Second, the timing of rhTM administration in this study was before the induction of sepsis, which was preventative and therefore not therapeutic. Although rhTM is administered via the intravenous route in clinical settings, it is difficult to place a venous catheter in neonatal mice; therefore, we chose subcutaneous administration in this study. Based on the pharmacological kinetic data for rhTM20, we subcutaneously administered it at 6 h prior to sepsis induction, which achieved a sufficient blood concentration in adult rats. Based on the above, we think this result reflects the protocol used for clinical rhTM therapy using the intravenous route at the onset of sepsis. However, this study investigated pre-sepsis treatment, rather than post-sepsis treatment. Thus, to determine the therapeutic efficacy of TM, further post-sepsis treatment studies are necessary using large animal models in which an intravenous route can be secured, or using scFv/TM, which has shown protective effects even when administered after the induction of sepsis in an adult mouse model of sepsis.

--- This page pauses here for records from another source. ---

(* ===== verification/IterBuild.v ===== *)
(** * What the construction of an iterator promises.

    [build] of TensorIteratorBuild.v: the iterator visits, for each index of the
    broadcast shape, the elements of the tensors that broadcasting pairs with
    each other, whichever way its dimensions are set up. *)

From S2P Require Import Prelude.
From S2P Require Import Layout.
From S2P Require Import Contiguity.
From S2P Require Import SafeNum.
From S2P Require Import TensorMeta.
From S2P Require Import Broadcast.
From S2P Require Import MemoryOverlap.
From S2P Require Import ScalarType.
From S2P Require Import TensorIterator.
From S2P Require Import IterSpace.
From S2P Require Import IterDims.
From S2P Require Import TensorStore.
From S2P Require Import StoreFacts.
From S2P Require Import TensorCPU.
From S2P Require Import TensorIteratorConfig.
From S2P Require Import TensorIteratorBuild.
From S2P Require Import IterOperands.
From S2P Require Import IterTypes.
From S2P Require Import IterPrepare.
From S2P Require Import IterOutputs.
From S2P Require Import IterLayout.

#[local] Arguments at_ : simpl never.

(** ** The operands. *)
(** The tensor of an operand: the one of the configuration, a temporary for it,
    or one that was allocated. *)
Definition source_tensor (s0 : Store) (t : option tensor_ref) (op : OperandInfo) (id : tensor_ref) : Prop :=
  match t with
  | Some id0 => id = id0 ∧ original_tensor_base op = None ∨
      tensors s0 !! id = None ∧ original_tensor_base op = Some id0
  | None => tensors s0 !! id = None ∧ original_tensor_base op = None
  end.

Definition operand_built (s0 s : Store) (config : TensorIteratorConfig) (shape : list Z) (t : option tensor_ref)
    (op : OperandInfo) : Prop :=
  ∃ id i, tensor_base op = Some id ∧ tensors s !! id = Some i ∧ source_tensor s0 t op id ∧
    current_dtype op = info_dtype i ∧ target_dtype op = info_dtype i ∧ expandable (info_sizes i) shape ∧
    (is_output op = true → info_sizes i = shape ∨ reduction_ config = true).

(** An output that is allocated or resized. *)
Definition finished (shape : list Z) (op op' : OperandInfo) (i : TensorInfo) : Prop :=
  info_sizes i = shape ∧ current_dtype op' = info_dtype i ∧ target_dtype op' = info_dtype i ∧
  target_dtype op = info_dtype i ∧ is_output op' = is_output op ∧
  original_tensor_base op' = original_tensor_base op ∧
  (∀ id, tensor_base op = Some id → tensor_base op' = Some id).

Definition ready_tensor (s0 s : Store) (config : TensorIteratorConfig) (shape : list Z) (t : option tensor_ref)
    (op : OperandInfo) : Prop :=
  ∃ op0, ready s0 s config shape t op0 ∧ restrided op0 op.

Lemma operand_built_set_up s0 s s' config shape t op op' P : tensors s0 ⊆ tensors s →
  ready_tensor s0 s config shape t op → set_up P s s' op op' →
  (∀ i, P op op' i → finished shape op op' i) → operand_built s0 s' config shape t op'.
Proof.
  intros Hsub (op0 & [_ Hr] & Hre) Hset HP. unfold set_up in Hset.
  assert (will_resize op = will_resize op0 ∧ tensor_base op = tensor_base op0 ∧ is_output op = is_output op0 ∧
    original_tensor_base op = original_tensor_base op0 ∧ current_dtype op = current_dtype op0 ∧
    target_dtype op = target_dtype op0) as (Ew & Et & Eo & Eor & Ec & Ect) by (split_and!; by rewrite Hre).
  rewrite Ew, Et in Hset. clear Hre. unfold operand_built, source_tensor. destruct t as [id0|].
  - destruct Hr as [(i0 & id & i & H1 & H2 & H3 & H4 & H5 & H6 & H7) (i0' & Hi0 & Hsh)].
    rewrite H1 in Hi0. injection Hi0 as <-. rewrite <- Eor in H7. rewrite <- Et in H2.
    assert (id = id0 ∧ original_tensor_base op = None ∨ tensors s0 !! id = None ∧ original_tensor_base op = Some id0)
      as Hsrc by (destruct H7 as [(? & _ & ?)|?]; auto).
    unfold shaped in Hsh. rewrite <- Et, H2 in Hset. destruct (will_resize op0).
    + destruct Hset as (id' & i' & E1 & E2 & _ & (Hz & Hc & Hct & _ & Ho & Hor & Hsame)%HP).
      rewrite (Hsame id H2) in E1. injection E1 as <-. exists id, i'. rewrite Hor.
      split_and!; try done; [by apply Hsame|rewrite Hz; apply expandable_refl|by left].
    + destruct Hset as [-> Hk]. exists id, i. rewrite Ec, Ect, Eo, H4. destruct Hsh. split_and!; try done. by apply Hk.
  - destruct Hr as (_ & Hw & Ht & Hor & _). rewrite Hw in Hset.
    destruct Hset as (id & i & E1 & E2 & Hn & (Hz & Hc & Hct & _ & Ho & Hor' & _)%HP). exists id, i. rewrite Hor', Eor.
    split_and!; try done; [|rewrite Hz; apply expandable_refl|by left].
    destruct Hn as [Hn|Hn]; [by eapply lookup_weaken_None|congruence].
Qed.

Lemma operand_built_restrided s0 s config shape t op op' : restrided op op' →
  operand_built s0 s config shape t op → operand_built s0 s config shape t op'.
Proof. intros ->. done. Qed.

(** An output that is not as it should be. *)
Definition wanting (s : Store) (shape : list Z) (op : OperandInfo) : Prop :=
  match tensor_base op with
  | None => original_tensor_base op = None ∧ plain_or_undefined (target_dtype op) = true
  | Some id => ∃ i, tensors s !! id = Some i ∧ info_sizes i ≠ shape ∧ target_dtype op = info_dtype i ∧
      current_dtype op = info_dtype i
  end.

Lemma ready_wanting s0 s config shape t op : ready s0 s config shape t op → will_resize op = true → wanting s shape op.
Proof.
  intros [_ Hr] Hw. unfold wanting. destruct t as [id0|].
  - destruct Hr as [(i0 & id & i & H1 & -> & H3 & H4 & H5 & H6 & _) (i0' & Hi0 & Hsh)]. unfold shaped in Hsh.
    rewrite Hw in Hsh. destruct Hsh as [_ Hne]. exists i. rewrite H1 in Hi0. injection Hi0 as <-.
    split_and!; try done. by rewrite H4.
  - destruct Hr as (_ & _ & -> & Hor & Hp). done.
Qed.

Lemma ready_defined s0 s config shape t op id : ready s0 s config shape t op → tensor_base op = Some id →
  is_Some (tensors s !! id).
Proof.
  intros [_ Hr] Ht. destruct t as [id0|].
  - destruct Hr as [(i0 & id' & i & _ & E & Hi & _) _]. exists i. congruence.
  - destruct Hr as (_ & _ & ? & _). congruence.
Qed.

Section Outputs.
Context `{LawfulOperators} (shape : list Z) (He : extent_fits shape).

(** The options of an output that is allocated. *)
Lemma wanting_options s1 s op o strides : wanting s1 shape op → original_options op s = Ok o →
  (∀ id, tensor_base op = Some id → tensors s !! id = tensors s1 !! id) →
  defined_tensor op || is_type_defined op = true → opt_dtype strides = opt_dtype o →
  match tensor_base op with
  | None => plain_dtype (opt_dtype strides)
  | Some id => ∃ i, tensors s !! id = Some i ∧ info_sizes i ≠ shape
  end.
Proof.
  intros Hw Ho Hs Hd Eo. apply original_options_Ok in Ho as [_ Ho]. unfold wanting, defined_tensor in *.
  destruct (tensor_base op) as [id|].
  - destruct Hw as (i & Hi & Hne & _). exists i. by rewrite Hs.
  - destruct Hw as [Hor Hp]. rewrite Eo, Ho by done. apply okt_plain; [done|].
    unfold is_type_defined in Hd. rewrite bool_decide_false in Hd by naive_solver. cbn in Hd.
    by apply negb_true_iff, bool_decide_eq_false in Hd.
Qed.

(** What is common to the outputs that are made and those that are resized. *)
Lemma made_finished s1 s op op1 op' o id i : wanting s1 shape op →
  (∀ id, tensor_base op = Some id → tensors s !! id = tensors s1 !! id) →
  op1 = set_stride_bytes (stride_bytes op1) op → made_output o s op1 op' id i → info_sizes i = shape →
  (original_tensor_base op = None → opt_dtype o = target_dtype op) →
  tensor_base op' = Some id ∧ (tensor_base op = Some id ∨ tensors s !! id = None) ∧ (target_dtype op' = info_dtype i ∧ target_dtype op = info_dtype i) ∧
  stride_bytes op' = stride_bytes op1 ∧ finished shape op op' i.
Proof.
  intros Hw Hs E Hm Hz Ho. unfold made_output, wanting in *. rewrite E in Hm. cbn in Hm.
  destruct (tensor_base op) as [id0|] eqn:Et.
  - destruct Hw as (i1 & Hi1 & _ & H1 & H2). destruct Hm as (-> & -> & i0 & Hi0 & Ed).
    rewrite (Hs id0 eq_refl) in Hi0. rewrite Hi1 in Hi0. injection Hi0 as <-. cbn. unfold finished. cbn.
    rewrite Et, H1, H2, Ed. split_and!; auto.
  - destruct Hw as [Hor _]. destruct Hm as (Hn & Ed & ->). cbn. unfold finished. cbn. rewrite Et, Hor, Ed, (Ho Hor).
    split_and!; auto. done.
Qed.

(** An output that has its sizes is left alone. *)
Lemma keep_output sizes strides options op s : is_Some (tensor_base op) → will_resize op = false →
  set_output_raw_strided sizes strides options op s = (s, Ok op).
Proof. intros [id E] Hw. unfold set_output_raw_strided. by rewrite E, Hw. Qed.

Lemma wlp_keep {A} (m : method Store A) a s Q : m s = (s, Ok a) → Q a s → wlp m Q s.
Proof. intros Hm HQ. rewrite wlp_run. intros a' s'. rewrite Hm. by intros [= <- <-]. Qed.

(** What the loop relies on at an output. *)
Definition at_output (s1 s : Store) (op : OperandInfo) : Prop :=
  store_ok s ∧ (∀ id, tensor_base op = Some id → tensors s !! id = tensors s1 !! id) ∧
  if will_resize op then wanting s1 shape op else is_Some (tensor_base op).

(** ** The outputs of the fast set-up. *)
Definition fast_made (strides : list Z) (mf : option MemoryFormat) (op op' : OperandInfo) (i : TensorInfo) : Prop :=
  finished shape op op' i ∧
  if bool_decide (strides = []) then is_contiguous_default_impl (default Contiguous mf) (info_impl i) = true
  else info_strides i = strides.

Lemma fast_output_ok strides mf s1 s op : Forall nonneg_i64 strides → at_output s1 s op →
  wlp (fast_output shape strides mf op) (λ op' s', sets_up (fast_made strides mf) s s' op op') s.
Proof.
  intros Hst (Hs & Hk & Hop). unfold fast_output. do 4 wlp_step. apply TORCH_INTERNAL_ASSERT_Ok in E.
  pose proof (original_options_Ok _ _ _ E0) as [Hmf Hdt].
  set (options := match mf with Some f => _ | None => a0 end).
  assert (opt_dtype options = opt_dtype a0 ∧ opt_memory_format options = mf) as [Ed Em]
    by (unfold options; destruct mf; [done|by rewrite Hmf]).
  unfold sets_up. destruct (will_resize op) eqn:Hw.
  2: { eapply wlp_keep; [by apply keep_output|]. done. }
  eapply wlp_mono; [apply set_output_ok; try done; by eapply wanting_options|].
  intros op' s' (Hg & Hok & id & i & E2 & Hz & Hstr & Hm). split; [done|]. split; [done|].
  destruct (made_finished s1 s op op op' options id i) as (H1 & H2 & _ & _ & H4); try done; [by destruct op|by rewrite Ed|].
  exists id, i. split_and!; try done. unfold strided_as in Hstr. by rewrite Em in Hstr.
Qed.

(** ** The outputs of the normal set-up. *)
Definition normal_made (perm : list nat) (op op' : OperandInfo) (i : TensorInfo) : Prop :=
  finished shape op op' i ∧ ∃ st, stride_bytes op' = reorder perm st ∧ length st = length shape ∧
    ∀ idx, in_bounds shape idx → offset idx st = info_itemsize i * offset idx (info_strides i).

Lemma is_inverted_rev it : length (perm_ it) = ndim it → is_inverted it = true → perm_ it = rev (seq 0 (ndim it)).
Proof.
  intros Hl Hi. unfold is_inverted in Hi. rewrite forallb_forall in Hi.
  apply (nth_ext _ _ 0%nat 0%nat); [by rewrite length_rev, length_seq|]. intros j Hj. rewrite Hl in Hj.
  specialize (Hi j ltac:(apply in_seq; lia)). apply Nat.eqb_eq in Hi. rewrite Hi.
  rewrite rev_nth by (by rewrite length_seq). rewrite length_seq, seq_nth by lia. lia.
Qed.

Lemma invert_perm_eq it x y : invert_perm x it = Ok y → y = inverted (perm_ it) x.
Proof. unfold invert_perm. intros (? & _ & (? & _ & [= <-])%bind_Ok)%bind_Ok. done. Qed.

Lemma elementSize_itemsize t n : elementSize t = Ok n → n = dtype_itemsize t.
Proof. unfold elementSize, dtype_itemsize. destruct (sizeof_ctype t); [by intros [= <-]|done]. Qed.

Section Normal.
Context (it : TensorIteratorBase) (perm : list nat) (Hperm : perm ≡ₚ seq 0 (length shape)).
Context (Hpi : perm_ it = perm) (Hsh : shape_ it = reorder perm shape).

Lemma normal_ndim : ndim it = length shape.
Proof. unfold ndim. rewrite Hsh. by apply reorder_length. Qed.

(** The strides that are asked for suit the strides of the operand. *)
Lemma normal_strides es strides options i s : tensor_ok s i → info_sizes i = shape → info_itemsize i = es → 0 < es →
  opt_memory_format options = None →
  (if is_inverted it then Ok [] else output_strides it es) = Ok strides → strided_as strides options i →
  ∃ st, compatible_stride es it = reorder perm st ∧ length st = length shape ∧
    ∀ idx, in_bounds shape idx → offset idx st = info_itemsize i * offset idx (info_strides i).
Proof.
  intros [Hc Hsp Hext _ _ _ _] Hz Hes Hpos Hmf Hstr Has. unfold compatible_stride. rewrite Hsh.
  destruct (ordered_strides _ perm shape es Hperm eq_refl He) as (Hl & _ & E1 & E2).
  set (st := inverted perm _) in *. exists (map (Z.mul es) st). split; [done|].
  split; [by rewrite length_map|]. intros idx Hib. rewrite offset_mul, Hes. f_equal.
  unfold info_sizes, info_strides in *.
  assert (is_contiguous_ (info_impl i) = true → offset idx (strides_ (info_impl i)) = ravel shape idx) as Hcont.
  { intros Hf. rewrite <- Hz. apply contiguous_offset; try done; [by destruct Hext|by rewrite Hz]. }
  destruct (is_inverted it) eqn:Einv.
  - injection Hstr as <-. unfold strided_as in Has. rewrite Hmf in Has. cbn in Has. rewrite Hcont by done.
    apply is_inverted_rev in Einv; [|by rewrite Hpi, normal_ndim, (perm_length _ _ Hperm)].
    rewrite Hpi, normal_ndim in Einv. unfold st. rewrite Einv.
    rewrite (inverted_contiguous shape 1) by (by apply in_bounds_length). lia.
  - unfold output_strides in Hstr. apply bind_Ok in Hstr as (ts & Hts%invert_perm_eq & [= <-]).
    unfold compatible_stride in Hts. rewrite Hsh, Hpi, E1 in Hts. subst ts. rewrite map_map in Has.
    assert (map (λ x, es * x / es) st = st) as Edv.
    { rewrite <- (map_id st) at 2. apply map_ext. intros x. rewrite Z.mul_comm. by apply Z.div_mul; lia. }
    rewrite Edv in Has. unfold strided_as in Has. case_bool_decide as Enil; [|by rewrite <- Has].
    rewrite Enil in Hl |- *. cbn in Hl. rewrite <- (in_bounds_length _ _ Hib) in Hl. by destruct idx.
Qed.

Third, we have performed bioassays at two very early points to elucidate the acute LM response in this model41. However, we could not determine whether the elevation of LMs at 6 h represents the true peak of the response. Thus, to characterise the detailed mechanism by which rhTM influences LM dynamics, further studies are necessary including later time points, such as 9 h or 12 h. In addition, histological evaluation was not performed in this study. Because most Veh-treated controls (71.4%) died within 48 h post-sepsis induction, it was difficult to collect specimens for histological analysis. To further elucidate the pathophysiology, we plan to conduct a study that includes histologic examination using a newly established murine model of sepsis with a prolonged disease course and high survival rate42. Although we utilised decapitation for blood collection in our study, this procedure is not ideal. Intracardiac puncture might be desirable in future studies, as it is more ethical and technically feasible.

In conclusion, we report that subcutaneous rhTM administration attenuated sepsis severity in a non-surgical preterm sepsis mouse model. Furthermore, several inflammatory LMs were increased at 3 and 6 h post-sepsis induction, and these increases were suppressed by rhTM pre-treatment only at 3 h post-sepsis induction. Thus, we concluded that LMs might be involved in the pathogenesis of preterm sepsis. scFv/TM might be a promising option to more effectively control post-septic elevation of inflammatory LMs.